Ingredients

1 lb. fresh ricotta

3 scallions, thinly sliced (white and light green parts)

2 tsp. Kosher salt + more to taste

1 1/2 tsp. freshly ground black pepper + more to taste

1 sourdough boule, sliced 1/2 - 3/4-inch thick

2 small summer squash

2 small zucchini

1 medium eggplant, unpeeled

2 bell peppers, preferably different colors

3 tbsp. extra-virgin olive oil

Preparation

Step 1In small bowl, combine ricotta with scallions, 1 tsp. Kosher salt and 1 tsp. pepper. Cover and refrigerate until ready to use. Step 2Prepare charcoal or gas grill to medium-high heat. Cut each slice of bread in half crosswise and grill slices for 2 minutes on each side, until bread has grill marks on both sides. Remove and let cool. Step 3

Meanwhile, slice summer squash, zucchini, eggplants and peppers lengthwise into 1/2-inch thick strips.
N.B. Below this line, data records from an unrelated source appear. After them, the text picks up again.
Lemma date_of_day_spec day :
  valid_date (date_of_day day) = true ∧ day_of_date (date_of_day day) = day ∧
  fst (fst (date_of_day day)) = year_of_day day.
Proof.
  unfold date_of_day. set (y := year_of_day day).
  pose proof (year_of_day_spec day) as Hy. fold y in Hy. rewrite year_start_succ in Hy.
  destruct (month_go 11 1 y (day - year_start y)) as [m d] eqn:E.
  apply month_go_spec in E; [|lia..|rewrite month_start_13, month_start_1; lia].
  rewrite month_start_1 in E. simpl. split; [|lia].
  repeat (apply andb_true_iff; split); apply Z.leb_le; lia.
Qed.

(** Days in order are dates in order. *)
Lemma date_of_day_mono a b : a < b → date_lt (date_of_day a) (date_of_day b).
Proof.
  intros Hab. destruct (date_of_day_spec a) as (Va & Da & _), (date_of_day_spec b) as (Vb & Db & _).
  assert (date_of_day a ≠ date_of_day b) by (intros E; rewrite E, Db in Da; lia).
  assert (¬ date_lt (date_of_day b) (date_of_day a)) as Hn
    by (intros H'; apply day_of_date_mono in H'; lia || done).
  destruct (date_of_day a) as [[y1 m1] d1], (date_of_day b) as [[y2 m2] d2].
  unfold date_lt in *. destruct (decide (y1 = y2)) as [->|]; [|lia].
  destruct (decide (m1 = m2)) as [->|]; [|lia].
  destruct (decide (d1 = d2)) as [->|]; [done|lia].
Qed.

Lemma year_of_day_range day :
  0 ≤ day < year_start 10000 → 0 ≤ year_of_day day ≤ 9999.
Proof.
  intros Hd. pose proof (year_of_day_spec day) as Hy. split.
  - destruct (decide (0 ≤ year_of_day day)); [done|].
    pose proof (year_start_mono (year_of_day day + 1) 0). change (year_start 0) with 0 in *. lia.
  - destruct (decide (year_of_day day ≤ 9999)); [done|].
    pose proof (year_start_mono 10000 (year_of_day day)). lia.
Qed.

(** ** Lemmas: decimal fields *)

Lemma zpad_length w n : length (zpad w n) = w.
Proof. induction w; simpl; auto. Qed.

Lemma zpad_digits w n : forallb is_digit (zpad w n) = true.
Proof.
  induction w as [|w IH]; simpl; [done|]. rewrite IH, andb_true_r.
  apply digit_spec. apply Z.mod_pos_bound. lia.
Qed.

Lemma dec_value_snoc l b : dec_value (l ++ [b]) = dec_value l * 10 + digit_val b.
Proof. unfold dec_value. by rewrite foldl_app. Qed.

Lemma dec_value_app l k : dec_value (l ++ k) = dec_value l * 10 ^ len k + dec_value k.
Proof.
  unfold len. induction k as [|b k IH] using rev_ind.
  - rewrite app_nil_r. simpl. change (dec_value []) with 0. lia.
  - rewrite (assoc_L (++)), !dec_value_snoc, IH, length_app, Nat2Z.inj_add, Z.pow_add_r by lia.
    simpl. lia.
Qed.

Lemma dec_value_zpad w n : dec_value (zpad w n) = n mod 10 ^ Z.of_nat w.
Proof.
  induction w as [|w IH]; [by rewrite Z.mod_1_r|].
  change (zpad (S w) n) with ([digit (n / 10 ^ Z.of_nat w mod 10)] ++ zpad w n).
  rewrite dec_value_app, IH. unfold len. rewrite zpad_length.
  unfold dec_value. simpl foldl.
  rewrite (proj2 (digit_spec (n / 10 ^ Z.of_nat w mod 10) (Z.mod_pos_bound _ 10 eq_refl))).
  replace (10 ^ Z.of_nat (S w)) with (10 ^ Z.of_nat w * 10)
    by (rewrite Nat2Z.inj_succ, Z.pow_succ_r by lia; lia).
  rewrite Z.rem_mul_r by lia. lia.
Qed.

Lemma parse_field_zpad w n lo hi :
  0 ≤ n < 10 ^ Z.of_nat w → lo ≤ n ≤ hi → parse_field (zpad w n) lo hi = Some n.
Proof.
  intros Hn Hr. unfold parse_field. rewrite zpad_digits, dec_value_zpad, Z.mod_small by done.
  by rewrite (proj2 (Z.leb_le lo n)), (proj2 (Z.leb_le n hi)) by lia.
Qed.

Lemma trim_zeros_spec l : ∃ k, l = trim_zeros l ++ replicate k zero_digit.
Proof.
  induction l as [|b l [k IH]]; [by exists 0%nat|]. simpl.
  destruct (trim_zeros l) as [|c r] eqn:E.
  - simpl in IH. case_match; bprop.
    + exists (S k). simpl. by subst.
    + exists k. simpl. by rewrite <- IH.
  - exists k. simpl. by rewrite IH at 1.
Qed.

Lemma dec_value_zeros k : dec_value (replicate k zero_digit) = 0.
Proof.
  induction k as [|k IH]; [done|]. rewrite replicate_S_end, dec_value_snoc, IH. done.
Qed.

Lemma take_digits_app l k :
  forallb is_digit l = true → take_digits (l ++ k) =
    let '(d, r) := take_digits k in (l ++ d, r).
Proof.
  induction l as [|b l IH]; simpl; intros H; [by destruct (take_digits k)|].
  bprop. rewrite H, IH by done. by destruct (take_digits k).
Qed.

Lemma parse_frac_text nano :
  0 ≤ nano < 10 ^ 9 → parse_frac (frac_text nano ++ [x5a]) = (nano, [x5a]).
Proof.
  intros Hn. destruct (trim_zeros_spec (zpad 9 nano)) as [k Hk]. unfold frac_text.
  set (d := trim_zeros (zpad 9 nano)) in *.
  pose proof (dec_value_zpad 9 nano) as Hv. rewrite Z.mod_small in Hv by done.
  pose proof (zpad_length 9 nano) as Hl. pose proof (zpad_digits 9 nano) as Hd.
  rewrite Hk in Hv, Hl, Hd. rewrite dec_value_app, dec_value_zeros, Z.add_0_r in Hv.
  rewrite length_app, length_replicate in Hl. rewrite forallb_app in Hd. bprop.
  clearbody d. destruct d as [|c r].
  { simpl in *. by rewrite <- Hv. }
  change ((x2e :: c :: r) ++ [x5a]) with (x2e :: ((c :: r) ++ [x5a])).
  cbn [parse_frac]. rewrite take_digits_app by done.
  replace (take_digits [x5a]) with (([] : list byte), [x5a]) by done.
  cbv beta iota zeta. rewrite app_nil_r. cbn match.
  unfold len in Hv |- *. rewrite length_replicate in Hv.
  clear Hk. rewrite (take_ge (c :: r)) by lia.
  replace (9 - Z.of_nat (length (c :: r))) with (Z.of_nat k) by lia.
  by rewrite Hv.
Qed.

(** A printed field as its bytes, with its length and what it parses to. *)
Lemma list2 {A} (l : list A) : length l = 2%nat → ∃ a b, l = [a; b].
Proof. destruct l as [|a [|b [|]]]; try done. eauto. Qed.
Lemma list4 {A} (l : list A) : length l = 4%nat → ∃ a b c d, l = [a; b; c; d].
Proof. destruct l as [|a [|b [|c [|d [|]]]]]; try done. eauto 6. Qed.

Lemma sod_split sod : 0 ≤ sod < 86400 →
  0 ≤ sod / 3600 ≤ 23 ∧ 0 ≤ sod / 60 mod 60 ≤ 59 ∧ 0 ≤ sod mod 60 ≤ 59 ∧
  sod / 3600 * 3600 + sod / 60 mod 60 * 60 + sod mod 60 = sod.
Proof. lia. Qed.

Lemma rfc_year t : rfc_range t → 0 ≤ year_of_day (Unix t / 86400 + epoch_day) ≤ 9999.
Proof.
  unfold rfc_range. intros H. apply year_of_day_range. split; [lia|].
  assert (Unix t / 86400 < year_start 10000 - epoch_day) by (apply Z.div_lt_upper_bound; lia). lia.
Qed.

(** Reading a time back from its text. *)
Lemma parse_format t : rfc_range t → ParseRFC3339 (FormatRFC3339Nano t) = Some t.
Proof.
  intros Hr. unfold FormatRFC3339Nano, ParseRFC3339. rewrite s2b_b2s.
  pose proof (rfc_year t Hr) as Hy. unfold rfc_bytes.
  destruct (date_of_day_spec (Unix t / 86400 + epoch_day)) as (Hv & Hd & Hyd).
  destruct (date_of_day _) as [[y m] d] eqn:E. simpl in Hyd. subst y.
  set (y := year_of_day _) in *. set (sod := Unix t mod 86400).
  destruct (sod_split sod) as (Hh & Hm & Hs & Hsum); [apply Z.mod_pos_bound; lia|].
  unfold valid_date in Hv. bprop. pose proof (daysIn_range m y).
  unfold date_text, clock_text, year_text. rewrite (proj2 (Z.leb_le y 9999)) by lia.
  pose proof (parse_field_zpad 4 y 0 9999 ltac:(lia) ltac:(lia)) as Py.
  pose proof (parse_field_zpad 2 m 1 12 ltac:(lia) ltac:(lia)) as Pm.
  pose proof (parse_field_zpad 2 d 1 (daysIn m y) ltac:(lia) ltac:(lia)) as Pd.
  pose proof (parse_field_zpad 2 (sod / 3600) 0 23 ltac:(lia) ltac:(lia)) as Ph.
  pose proof (parse_field_zpad 2 (sod / 60 mod 60) 0 59 ltac:(lia) ltac:(lia)) as Pn.
  pose proof (parse_field_zpad 2 (sod mod 60) 0 59 ltac:(lia) ltac:(lia)) as Ps.
  pose proof (parse_frac_text (t mod Second)) as Pf.
  destruct (list4 _ (zpad_length 4 y)) as (?&?&?&?&Ey). rewrite Ey in *.
  destruct (list2 _ (zpad_length 2 m)) as (?&?&Em). rewrite Em in *.
  destruct (list2 _ (zpad_length 2 d)) as (?&?&Ed). rewrite Ed in *.
  destruct (list2 _ (zpad_length 2 (sod / 3600))) as (?&?&Eh). rewrite Eh in *.
  destruct (list2 _ (zpad_length 2 (sod / 60 mod 60))) as (?&?&En). rewrite En in *.
  destruct (list2 _ (zpad_length 2 (sod mod 60))) as (?&?&Es). rewrite Es in *.
  cbn [app]. rewrite bool_decide_eq_false_2 by (simpl; lia).
  cbn [slice drop take Nat.sub]. unfold slice. cbn [drop take Nat.sub].
  rewrite take_0, drop_0.
  rewrite Py. cbn [mbind option_bind]. rewrite Pm. cbn [mbind option_bind].
  rewrite Pd. cbn [mbind option_bind]. rewrite Ph. cbn [mbind option_bind].
  rewrite Pn. cbn [mbind option_bind]. rewrite Ps. cbn [mbind option_bind].
  rewrite bool_decide_eq_true_2 by done.
  rewrite Pf by (apply Z.mod_pos_bound; done). cbn [parse_zone mbind option_bind].
  f_equal. rewrite Hd. unfold OfUnix.
  replace ((Unix t / 86400 + epoch_day - epoch_day) * 86400 + sod / 3600 * 3600 +
    sod / 60 mod 60 * 60 + sod mod 60 - 0) with (Unix t).
  - unfold Unix. pose proof (Z.div_mod t Second). lia.
  - unfold sod in *. pose proof (Z.div_mod (Unix t) 86400). lia.
Qed.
Cut longer slices in half crosswise and toss vegetables with olive oil, 1 tsp. salt and 1/2 tsp. pepper. Grill vegetables for 7 to 10 minutes, turning once halfway through, until cooked through and lightly charred. Step 4

Spread each piece of toasted bread with seasoned ricotta. Trim vegetables in order to fit if necessary, and cover each piece with an even layer of assorted vegetables. Sprinkle with salt and pepper and serve immediately.